■ What to do:
Below are entries. Pull out all lines containing "Hnames".

※ ※ ※

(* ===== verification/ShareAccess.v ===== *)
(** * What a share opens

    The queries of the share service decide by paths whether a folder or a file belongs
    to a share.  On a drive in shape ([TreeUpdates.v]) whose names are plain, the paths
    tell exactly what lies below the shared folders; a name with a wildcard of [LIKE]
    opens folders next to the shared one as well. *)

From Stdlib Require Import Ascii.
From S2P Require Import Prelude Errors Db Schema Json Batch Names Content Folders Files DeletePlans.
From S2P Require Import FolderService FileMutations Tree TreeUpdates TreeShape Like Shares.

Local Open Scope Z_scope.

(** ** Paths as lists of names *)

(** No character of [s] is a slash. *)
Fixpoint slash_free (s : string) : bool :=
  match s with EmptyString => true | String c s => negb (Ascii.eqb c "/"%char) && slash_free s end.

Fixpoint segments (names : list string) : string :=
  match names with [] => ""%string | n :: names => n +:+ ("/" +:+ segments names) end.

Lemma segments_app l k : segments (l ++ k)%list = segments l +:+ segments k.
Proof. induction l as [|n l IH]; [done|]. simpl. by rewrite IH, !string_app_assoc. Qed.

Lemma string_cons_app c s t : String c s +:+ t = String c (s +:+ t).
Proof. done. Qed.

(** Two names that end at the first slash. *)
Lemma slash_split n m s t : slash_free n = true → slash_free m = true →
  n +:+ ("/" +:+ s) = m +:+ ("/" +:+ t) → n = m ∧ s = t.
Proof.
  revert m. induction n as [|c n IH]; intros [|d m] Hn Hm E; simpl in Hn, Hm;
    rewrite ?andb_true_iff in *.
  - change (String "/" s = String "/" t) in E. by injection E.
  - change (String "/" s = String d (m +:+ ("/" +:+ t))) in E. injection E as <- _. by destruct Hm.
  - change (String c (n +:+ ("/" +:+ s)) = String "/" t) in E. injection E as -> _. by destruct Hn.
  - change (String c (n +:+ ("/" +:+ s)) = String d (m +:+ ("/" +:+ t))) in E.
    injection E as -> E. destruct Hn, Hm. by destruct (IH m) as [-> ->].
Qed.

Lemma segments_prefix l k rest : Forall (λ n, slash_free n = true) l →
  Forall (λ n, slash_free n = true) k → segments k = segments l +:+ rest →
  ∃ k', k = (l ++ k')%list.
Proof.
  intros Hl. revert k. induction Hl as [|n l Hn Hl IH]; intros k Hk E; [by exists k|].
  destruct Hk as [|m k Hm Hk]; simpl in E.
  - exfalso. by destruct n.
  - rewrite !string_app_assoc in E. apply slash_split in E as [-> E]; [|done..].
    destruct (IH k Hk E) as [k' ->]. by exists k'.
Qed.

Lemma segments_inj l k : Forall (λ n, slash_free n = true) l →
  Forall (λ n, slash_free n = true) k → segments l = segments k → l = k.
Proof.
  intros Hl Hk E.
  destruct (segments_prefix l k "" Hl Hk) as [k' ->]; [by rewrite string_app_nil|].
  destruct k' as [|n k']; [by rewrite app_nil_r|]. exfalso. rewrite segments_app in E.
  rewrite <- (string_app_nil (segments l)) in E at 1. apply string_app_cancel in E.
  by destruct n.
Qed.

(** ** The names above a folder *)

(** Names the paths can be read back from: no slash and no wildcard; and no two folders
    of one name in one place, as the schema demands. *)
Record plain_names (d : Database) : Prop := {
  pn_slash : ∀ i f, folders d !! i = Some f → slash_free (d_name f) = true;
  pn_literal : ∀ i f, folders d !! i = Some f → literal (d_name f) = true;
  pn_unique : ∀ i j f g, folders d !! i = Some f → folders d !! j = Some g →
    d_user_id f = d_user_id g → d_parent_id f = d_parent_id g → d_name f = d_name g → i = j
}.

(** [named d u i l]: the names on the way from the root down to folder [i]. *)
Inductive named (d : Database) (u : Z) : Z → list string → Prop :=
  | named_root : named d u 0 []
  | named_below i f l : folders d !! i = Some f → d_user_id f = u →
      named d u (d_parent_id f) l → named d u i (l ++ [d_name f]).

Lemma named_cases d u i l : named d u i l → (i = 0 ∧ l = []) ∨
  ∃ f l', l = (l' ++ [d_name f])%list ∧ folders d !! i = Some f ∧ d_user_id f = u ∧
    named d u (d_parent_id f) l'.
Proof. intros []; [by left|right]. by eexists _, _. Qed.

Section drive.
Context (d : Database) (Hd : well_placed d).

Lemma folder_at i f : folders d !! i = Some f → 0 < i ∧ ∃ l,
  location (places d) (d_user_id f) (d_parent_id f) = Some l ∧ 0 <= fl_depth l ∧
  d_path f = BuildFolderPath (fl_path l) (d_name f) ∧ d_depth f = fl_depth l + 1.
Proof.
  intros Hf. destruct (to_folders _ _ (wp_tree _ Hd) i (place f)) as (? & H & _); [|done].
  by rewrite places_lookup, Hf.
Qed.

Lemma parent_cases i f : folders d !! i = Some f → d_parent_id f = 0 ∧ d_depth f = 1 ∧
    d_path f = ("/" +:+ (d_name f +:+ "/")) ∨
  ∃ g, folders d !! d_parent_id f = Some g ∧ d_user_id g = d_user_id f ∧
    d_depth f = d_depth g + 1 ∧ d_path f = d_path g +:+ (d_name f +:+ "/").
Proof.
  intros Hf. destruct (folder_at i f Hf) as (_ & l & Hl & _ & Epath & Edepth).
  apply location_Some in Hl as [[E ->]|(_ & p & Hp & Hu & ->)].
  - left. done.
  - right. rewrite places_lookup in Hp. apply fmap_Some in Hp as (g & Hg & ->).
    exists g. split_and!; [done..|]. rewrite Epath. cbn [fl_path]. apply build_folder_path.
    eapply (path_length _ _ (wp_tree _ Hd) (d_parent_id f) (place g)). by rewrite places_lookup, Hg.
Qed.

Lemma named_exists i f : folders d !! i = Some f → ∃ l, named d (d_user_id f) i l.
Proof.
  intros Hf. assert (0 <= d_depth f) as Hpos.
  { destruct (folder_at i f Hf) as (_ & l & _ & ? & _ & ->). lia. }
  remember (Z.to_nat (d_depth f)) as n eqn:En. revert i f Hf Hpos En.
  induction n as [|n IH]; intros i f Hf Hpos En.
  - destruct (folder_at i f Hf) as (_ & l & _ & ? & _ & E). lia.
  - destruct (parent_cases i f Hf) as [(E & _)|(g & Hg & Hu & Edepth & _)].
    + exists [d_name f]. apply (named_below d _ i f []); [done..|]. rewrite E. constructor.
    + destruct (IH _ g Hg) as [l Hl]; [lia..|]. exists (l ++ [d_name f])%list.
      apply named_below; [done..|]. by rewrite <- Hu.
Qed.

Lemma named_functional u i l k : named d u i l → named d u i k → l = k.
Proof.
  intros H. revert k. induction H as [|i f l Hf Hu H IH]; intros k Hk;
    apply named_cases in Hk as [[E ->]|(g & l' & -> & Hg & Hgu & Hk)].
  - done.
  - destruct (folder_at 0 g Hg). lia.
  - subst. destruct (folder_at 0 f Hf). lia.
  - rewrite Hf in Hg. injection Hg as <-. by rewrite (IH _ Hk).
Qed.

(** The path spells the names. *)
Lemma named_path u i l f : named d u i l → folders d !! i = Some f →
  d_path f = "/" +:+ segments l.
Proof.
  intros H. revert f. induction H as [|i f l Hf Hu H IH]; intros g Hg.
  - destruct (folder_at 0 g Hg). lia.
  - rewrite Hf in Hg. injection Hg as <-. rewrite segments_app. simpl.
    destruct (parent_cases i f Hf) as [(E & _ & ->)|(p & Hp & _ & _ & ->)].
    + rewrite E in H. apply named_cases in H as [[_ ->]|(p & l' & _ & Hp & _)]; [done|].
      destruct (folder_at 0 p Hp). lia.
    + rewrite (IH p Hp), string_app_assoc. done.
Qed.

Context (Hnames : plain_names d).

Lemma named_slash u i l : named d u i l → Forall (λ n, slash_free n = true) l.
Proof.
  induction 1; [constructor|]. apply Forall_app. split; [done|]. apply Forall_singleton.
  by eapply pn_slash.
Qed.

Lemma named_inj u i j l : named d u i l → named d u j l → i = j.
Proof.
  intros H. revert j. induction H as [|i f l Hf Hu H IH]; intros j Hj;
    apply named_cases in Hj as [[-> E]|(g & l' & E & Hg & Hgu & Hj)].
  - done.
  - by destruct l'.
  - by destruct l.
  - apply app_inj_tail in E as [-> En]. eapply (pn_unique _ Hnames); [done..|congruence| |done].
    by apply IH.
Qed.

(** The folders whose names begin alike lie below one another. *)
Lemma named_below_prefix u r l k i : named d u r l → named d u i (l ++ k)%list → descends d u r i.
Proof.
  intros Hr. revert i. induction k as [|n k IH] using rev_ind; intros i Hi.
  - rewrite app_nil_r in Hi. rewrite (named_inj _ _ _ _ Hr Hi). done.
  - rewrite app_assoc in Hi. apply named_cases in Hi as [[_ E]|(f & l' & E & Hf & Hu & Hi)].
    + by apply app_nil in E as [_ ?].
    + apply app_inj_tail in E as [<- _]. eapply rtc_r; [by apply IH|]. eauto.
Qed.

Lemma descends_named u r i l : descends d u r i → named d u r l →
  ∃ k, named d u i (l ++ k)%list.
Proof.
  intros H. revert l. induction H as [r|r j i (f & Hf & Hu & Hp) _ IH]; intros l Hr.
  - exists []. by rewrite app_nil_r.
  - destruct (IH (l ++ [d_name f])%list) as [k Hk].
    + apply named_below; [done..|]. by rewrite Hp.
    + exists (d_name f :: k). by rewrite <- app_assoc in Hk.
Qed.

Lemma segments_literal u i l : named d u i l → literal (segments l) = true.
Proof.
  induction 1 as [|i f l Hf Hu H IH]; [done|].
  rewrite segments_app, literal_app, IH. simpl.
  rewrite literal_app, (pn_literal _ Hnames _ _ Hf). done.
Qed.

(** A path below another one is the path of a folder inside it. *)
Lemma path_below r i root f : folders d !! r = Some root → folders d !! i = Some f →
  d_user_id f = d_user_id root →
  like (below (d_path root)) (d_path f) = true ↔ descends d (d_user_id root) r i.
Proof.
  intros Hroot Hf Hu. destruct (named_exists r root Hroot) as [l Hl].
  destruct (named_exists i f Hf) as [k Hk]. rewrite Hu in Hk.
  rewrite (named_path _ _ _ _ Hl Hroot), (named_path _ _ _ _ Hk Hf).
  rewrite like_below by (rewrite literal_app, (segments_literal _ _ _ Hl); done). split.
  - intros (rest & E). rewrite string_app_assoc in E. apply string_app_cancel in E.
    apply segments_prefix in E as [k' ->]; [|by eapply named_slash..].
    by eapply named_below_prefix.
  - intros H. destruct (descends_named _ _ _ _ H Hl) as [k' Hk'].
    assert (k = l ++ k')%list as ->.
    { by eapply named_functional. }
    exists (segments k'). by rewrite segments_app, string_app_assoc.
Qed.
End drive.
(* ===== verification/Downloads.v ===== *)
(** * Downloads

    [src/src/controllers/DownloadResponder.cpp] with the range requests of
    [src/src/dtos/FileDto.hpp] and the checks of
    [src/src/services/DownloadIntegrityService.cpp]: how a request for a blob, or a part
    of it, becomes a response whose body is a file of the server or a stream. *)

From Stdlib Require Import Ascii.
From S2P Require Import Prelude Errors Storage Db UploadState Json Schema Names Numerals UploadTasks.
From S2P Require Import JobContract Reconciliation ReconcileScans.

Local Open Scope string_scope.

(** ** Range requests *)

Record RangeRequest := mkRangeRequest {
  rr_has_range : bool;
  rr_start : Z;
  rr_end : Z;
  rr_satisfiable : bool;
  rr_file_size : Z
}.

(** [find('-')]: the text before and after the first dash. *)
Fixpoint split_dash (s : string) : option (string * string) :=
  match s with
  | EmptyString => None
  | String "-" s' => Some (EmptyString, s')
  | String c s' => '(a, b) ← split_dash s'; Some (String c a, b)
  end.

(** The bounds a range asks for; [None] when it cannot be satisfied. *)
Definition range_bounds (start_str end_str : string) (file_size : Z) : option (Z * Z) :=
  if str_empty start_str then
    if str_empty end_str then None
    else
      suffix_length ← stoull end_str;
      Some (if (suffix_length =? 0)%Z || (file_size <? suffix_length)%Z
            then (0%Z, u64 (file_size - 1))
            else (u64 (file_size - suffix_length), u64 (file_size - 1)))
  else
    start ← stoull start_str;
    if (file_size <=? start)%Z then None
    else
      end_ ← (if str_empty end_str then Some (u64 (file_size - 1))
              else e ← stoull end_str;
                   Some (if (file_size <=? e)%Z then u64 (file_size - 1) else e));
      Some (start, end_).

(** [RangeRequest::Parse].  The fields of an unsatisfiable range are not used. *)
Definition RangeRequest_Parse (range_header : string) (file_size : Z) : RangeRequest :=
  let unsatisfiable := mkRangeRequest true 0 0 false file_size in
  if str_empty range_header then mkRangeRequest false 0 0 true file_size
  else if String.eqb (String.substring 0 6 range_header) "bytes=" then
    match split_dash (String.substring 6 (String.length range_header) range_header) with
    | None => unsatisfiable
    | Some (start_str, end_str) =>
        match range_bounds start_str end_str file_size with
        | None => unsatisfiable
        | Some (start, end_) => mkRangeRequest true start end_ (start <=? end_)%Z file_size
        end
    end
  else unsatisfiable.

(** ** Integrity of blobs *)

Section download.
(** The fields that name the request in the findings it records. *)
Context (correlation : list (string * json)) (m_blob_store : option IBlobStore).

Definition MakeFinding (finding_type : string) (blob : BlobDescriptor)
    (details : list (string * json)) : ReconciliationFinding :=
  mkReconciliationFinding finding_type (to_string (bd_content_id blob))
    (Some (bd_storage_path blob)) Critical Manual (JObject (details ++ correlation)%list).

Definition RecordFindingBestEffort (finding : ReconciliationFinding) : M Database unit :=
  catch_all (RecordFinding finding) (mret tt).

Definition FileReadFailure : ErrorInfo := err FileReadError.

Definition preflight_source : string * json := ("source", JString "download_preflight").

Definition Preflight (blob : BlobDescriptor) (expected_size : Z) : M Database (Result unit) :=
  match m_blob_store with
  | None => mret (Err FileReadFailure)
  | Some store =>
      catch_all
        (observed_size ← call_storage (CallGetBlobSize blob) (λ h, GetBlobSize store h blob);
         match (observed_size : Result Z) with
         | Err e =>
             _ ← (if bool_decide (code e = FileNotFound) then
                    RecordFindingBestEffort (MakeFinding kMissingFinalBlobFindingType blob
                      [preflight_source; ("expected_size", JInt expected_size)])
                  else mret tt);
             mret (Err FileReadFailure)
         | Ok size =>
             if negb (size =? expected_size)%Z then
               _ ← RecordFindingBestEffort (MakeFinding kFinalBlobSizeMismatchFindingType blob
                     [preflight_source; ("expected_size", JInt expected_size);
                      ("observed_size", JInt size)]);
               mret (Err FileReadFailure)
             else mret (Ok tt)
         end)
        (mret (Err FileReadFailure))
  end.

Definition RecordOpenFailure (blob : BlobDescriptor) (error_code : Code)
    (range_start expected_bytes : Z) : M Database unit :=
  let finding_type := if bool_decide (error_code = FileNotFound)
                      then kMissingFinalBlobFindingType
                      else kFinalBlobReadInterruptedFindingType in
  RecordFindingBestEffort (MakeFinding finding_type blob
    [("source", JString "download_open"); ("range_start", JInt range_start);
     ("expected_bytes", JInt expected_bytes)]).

※ ※ ※

■ Response to the task:
Context (Hnames : plain_names d).
  - apply app_inj_tail in E as [-> En]. eapply (pn_unique _ Hnames); [done..|congruence| |done].
  rewrite literal_app, (pn_literal _ Hnames _ _ Hf). done.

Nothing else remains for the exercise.